Firefox - gedit is the best!

Tue Oct 29 10:36:41 UTC 2013

On 29 October 2013 09:07, Mateusz Marzantowicz
<mmarzantowicz at osdf.com.pl> wrote:
> On 29.10.2013 09:17, Ian Malone wrote:
>> On 29 October 2013 04:47, Tim <ignored_mailbox at yahoo.com.au> wrote:

>>> There are any number of different types of files
>>> (function-wise) that are the same file-type (construction-wise), so they
>>> need correct identification by what's sending it, as it will be the only
>>> thing that would correctly know what it is.
>>
>> This and the general problem of correctly identifying the type of
>> every data type and version under the sun is the reason to not try and
>> snoop the data type.
>>
>
> OK, I know all that argumentation about security but as you've mentioned
> HTTP headers could be easily manipulated. Content recognition must be
> done somewhere, in that case on web server, in order to set headers
> correctly. There always would be need for content inspection. So what is
> better: check content on server side or client side? From client
> perspective the later is safer because it doesn't have to trust some
> remote entity. My sample URL showed that even GitHub isn't perfect and
> sets improper headers for some files (or it does it by choice). Finally,
> client software and web browsers should not be fragile to miscellaneous
> and manipulated content - they just should recognizes it as such.
>

This is irrelevant, they are two different things: security and the
intended interpretation of the data. Security in this context comes
down to being suspicious that what you get may not be what it claims
to be. The client does not (should not) *trust* the content type. But
the correct application to handle a particular content type is best
placed to decide whether it's genuine, not your web browser. Trying to
read and detect an array of types would open the door to more
vulnerabilities.
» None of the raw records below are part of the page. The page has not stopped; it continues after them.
(** * Heroic Games Launcher: lifecycle operations of the legendary backend

    A shallow embedding of
      - [electron/legendary/games.ts]            (class [LegendaryGame]),
      - [src/backend/toolmanager/ipc_handler.ts] (the tool-manager IPC handlers),
    together with the properties of these operations that the design
    document states.

    Asynchronous methods are sequences of [await]ed steps; each one is
    embedded as a computation in a state-and-exception monad over the
    mutable objects it touches.  Collaborators that live in other modules
    (the process runner, the game library, the settings provider) are
    explicit parameters or small models, each marked where it is declared. *)

From Stdlib Require Import ZArith String Ascii List Bool Lia DecimalString DecimalZ DecimalPos.
From stdpp Require Import base option gmap strings.

Import ListNotations.
Local Open Scope string_scope.
Local Open Scope list_scope.

(* ===================================================================== *)
(** * JavaScript strings *)
(* ===================================================================== *)

(** A JavaScript string is embedded as a Rocq [string].  Every separator
    the code splits on is a single ASCII character. *)

Module JS.

Definition LF : ascii := "010"%char.
Definition CR : ascii := "013"%char.
Definition SP : ascii := " "%char.
Definition DQ : ascii := "034"%char.
Definition nl : string := String LF EmptyString.
Definition dq : string := String DQ EmptyString.

(** [s.split(sep)] for a one-character separator: the result is never
    empty, and a string without the separator is returned whole. *)
Fixpoint split (sep : ascii) (s : string) : list string :=
  match s with
  | EmptyString => [EmptyString]
  | String c rest =>
      if Ascii.eqb c sep then EmptyString :: split sep rest
      else match split sep rest with
           | [] => [String c EmptyString]
           | w :: ws => String c w :: ws
           end
  end.

(** [xs.join(sep)]. *)
Fixpoint join (sep : string) (xs : list string) : string :=
  match xs with
  | [] => EmptyString
  | [x] => x
  | x :: rest => x +:+ sep +:+ join sep rest
  end.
Scanning for viruses or known attacks is not content
detection in this sense.
As Tim pointed out even just for text you can't trivially tell whether
it should be interpreted as plain text, html, svg, C etc. without
trying to do complex parsing. There is *not* a need for content
detection if the server is working correctly, it should know from
context what it's serving. You've found a bug with github, that's
their issue to fix, not every web browser's to bodge.

-- 
imalone
http://ibmalone.blogspot.co.uk